There is certainly no need to extrapolate on the existence of a genuine natural bond between Eddie and his brother-in-law, under whose Ministry the sugar factory at Georgetown fell – this state-owned industry with some investment by a few Vincentians at home and abroad. The Chairman of the Board of Directors of the sugar factory was a well established mature and prudent businessman, Mr. Luther Robinson.

Prior to 1984, when the NDP came into office, the sugar industry was supposedly losing money. But in the first year of the NDP government, the industry almost broke-even, and in fact broke even in 1985. In the 1984 election, the NDP pledged that it would close the factory. So when both the Chairman and the Ministry of Agriculture pleaded with the Government to give the industry a little more time, that plea fell on deaf ears with no consideration of the devastating effects of the closure of the factory.

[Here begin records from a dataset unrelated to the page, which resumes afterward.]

Lemma evictOne_spec keep now b ok b' :
  wfBuf b -> evictOne keep now b = (ok, b') ->
  evicts keep b b' /\
  (ok = true -> (size (tb_traces b') < size (tb_traces b))%nat) /\
  (ok = false -> sameCore b b').
Proof.
  intros Hw. unfold evictOne.
  destruct (nextVictim (tb_traces b) (tb_sacrificeQ b) _ true keep) as [v [q h]] eqn:Ev.
  set (b0 := set_tb_sacrifice q h b).
  assert (wfBuf b0) as Hw0 by (apply (sameCore_wf b); [solve_core|done]).
  assert (forall F, moves F b F b0) as Hm0 by (intros; apply sameCore_moves; solve_core).
  destruct v as [tr|].
  - destruct (nextVictim_spec _ _ _ _ _ _ _ Ev) as (id & Htr & He & Hk & _).
    pose proof (wb_id _ Hw _ _ Htr) as Hid. subst id.
    destruct (tb_remove_spec [] tr b0 Hw0 Htr) as [Hw1 _].
    assert (forall F, moves F b (bt_spans tr ++ F) (tb_remove tr b0)) as Hm1.
    { intros F. eapply moves_trans; [apply Hm0|]. by apply tb_remove_spec. }
    destruct (rescueAtCap tr now (tb_remove tr b0)) as [kept b2] eqn:Er.
    destruct (rescueAtCap_spec _ _ _ _ _ Hw1 Er)
      as (b3 & Hw3 & (Ht1 & Ht2 & Ht3 & Ht4 & Ht5 & Ht6) & Hm3 & Hb2).
    destruct kept; [destruct Hb2 as [w ->]|subst b3];
      intros [= <- <-]; (split; [|split; [|done]]).
    + eapply evicts_removed; eauto. intros F. eapply moves_trans; [apply Hm1|apply Hm3].
    + intros _. simpl. rewrite Ht1. by eapply map_size_delete_lt.
    + set (b4 := set_tb_evictedSCounts _ _ b2).
      assert (wfBuf b4) as Hw4 by (apply (sameCore_wf b2); [solve_core|done]).
      pose proof (wb_latch _ Hw _ _ Htr He) as Hn.
      assert (forall F, wfBuf (dropTrace tr ShedUnsampled now b4) /\
        moves (bt_spans tr ++ F) b4 F (dropTrace tr ShedUnsampled now b4)) as Hd
        by (intros; by apply dropTrace_spec).
      eapply evicts_removed; eauto; [apply (Hd [])|].
      intros F. eapply moves_trans; [apply Hm1|]. eapply moves_trans; [apply Hm3|].
      eapply moves_trans; [apply (sameCore_moves _ _ b4); solve_core|apply Hd].
    + intros _. simpl. rewrite Ht1. by eapply map_size_delete_lt.
  - destruct (nextVictim (tb_traces b0) (tb_anyQ b0) _ false keep) as [v [q2 h2]] eqn:Ev2.
    destruct v as [tr|]; intros [= <- <-]; cycle 1.
    { split; [apply evicts_core; [done|solve_core|done]|]. split; [done|]. intros _. solve_core. }
    destruct (nextVictim_spec _ _ _ _ _ _ _ Ev2) as (id & Htr & He & Hk & _).
    pose proof (wb_id _ Hw _ _ Htr) as Hid. subst id.
    split; [|split; [|done]].
    + set (b2 := set_tb_evictedKCounts _ _ _).
      assert (sameCore b b2) as Hc2 by solve_core.
      pose proof (sameCore_wf _ _ Hc2 Hw) as Hw2.
      assert (forall F, moves F b2 (bt_spans tr ++ F) (tb_remove tr b2)) as Hm2
        by (intros; by apply tb_remove_spec).
      destruct (tb_remove_spec [] tr b2 Hw2 Htr) as [Hw3 _].
      pose proof (wb_latch _ Hw _ _ Htr He) as Hn.
      assert (forall F, wfBuf (dropTrace tr LostInBuffer now (tb_remove tr b2)) /\
        moves (bt_spans tr ++ F) (tb_remove tr b2) F
          (dropTrace tr LostInBuffer now (tb_remove tr b2))) as Hd
        by (intros; by apply dropTrace_spec).
      eapply evicts_removed; eauto; [apply (Hd [])|].
      intros F. eapply moves_trans; [by apply (sameCore_moves F b b2)|].
      eapply moves_trans; [apply Hm2|apply Hd].
    + intros _. simpl. by eapply map_size_delete_lt.
Qed.

(** [ensureRoom] always ends: every turn frees a trace, so the fuel is never
    used up, and a negative answer means nothing evictable was found. *)
Lemma ensureRoomLoop_spec keep now fuel : forall b ok b',
  wfBuf b -> (size (tb_traces b) < fuel)%nat ->
  ensureRoomLoop fuel keep now b = (ok, b') ->
  evicts keep b b' /\
  (ok = true -> 0 < tb_maxSpans b -> tb_spanCount b' < tb_maxSpans b) /\
  (ok = false -> exists b1, wfBuf b1 /\ evictOne keep now b1 = (false, b')).
Proof.
  induction fuel as [|fuel IH]; intros b ok b' Hw Hf H; [lia|]. cbn [ensureRoomLoop] in H.
  destruct (Z.ltb_spec 0 (tb_maxSpans b)) as [Hm|Hm];
    [destruct (Z.leb_spec (tb_maxSpans b) (tb_spanCount b))|]; simpl in H; cycle 1.
  { injection H as <- <-. split; [apply evicts_core; [done|solve_core|done]|done]. }
  { injection H as <- <-. split; [apply evicts_core; [done|solve_core|done]|].
    split; [intros; lia|done]. }
  destruct (evictOne keep now b) as [ok1 b1] eqn:E1.
  destruct (evictOne_spec _ _ _ _ _ Hw E1) as (He & Hs & Hc).
  destruct ok1; cycle 1.
  { injection H as <- <-. split; [done|]. split; [done|]. eauto. }
  destruct (IH b1 ok b' (ev_wf _ _ _ He) ltac:(specialize (Hs eq_refl); lia) H)
    as (He2 & Ht & Hfl).
  destruct (ev_limits _ _ _ He) as (Hmx & _). rewrite Hmx in Ht.
  split; [by eapply evicts_trans|done].
Qed.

It was an open secret that when the Cabinet voted to close down the industry, Eddie Griffith was very strongly opposed to its closure. It is also a known fact that in 1985/1986 Eddie had won the confidence of many of his elected colleagues to the point of approaching the Governor-General, Sir Lambert, to replace PM Mitchell. Indications were that one of the majorities of the NDP members had opposed the Governor-General and they would have very well succeeded. Of course, it never happened. There was a snitch. With electricity, a phone call was made to the palace in London, and Sir Lambert became history.

It is somewhat difficult to determine: What were the feelings of the members of the Government who had committed themselves to support Eddie and how they functioned in the government after the plot had failed. What about the Minister of Agriculture who had won so comfortably in West St. George but was bypassed in the 1989 elections? But not least, Eddie Griffith himself.

On reflection, what trends had Eddie Griffith detected in PM Mitchell’s Government so early in the life of the NDP administration? Following the closure of the sugar industry were the Diamond Dairy, the coconut oil industry and the evaporation of all the jobs at the Campden Park Industrial Estate.

Eddie Griffith fell ill at an NDP public meeting in Kingstown and passed away in December 1986. He now dwells in a neglected spot in the Kingstown cemetery.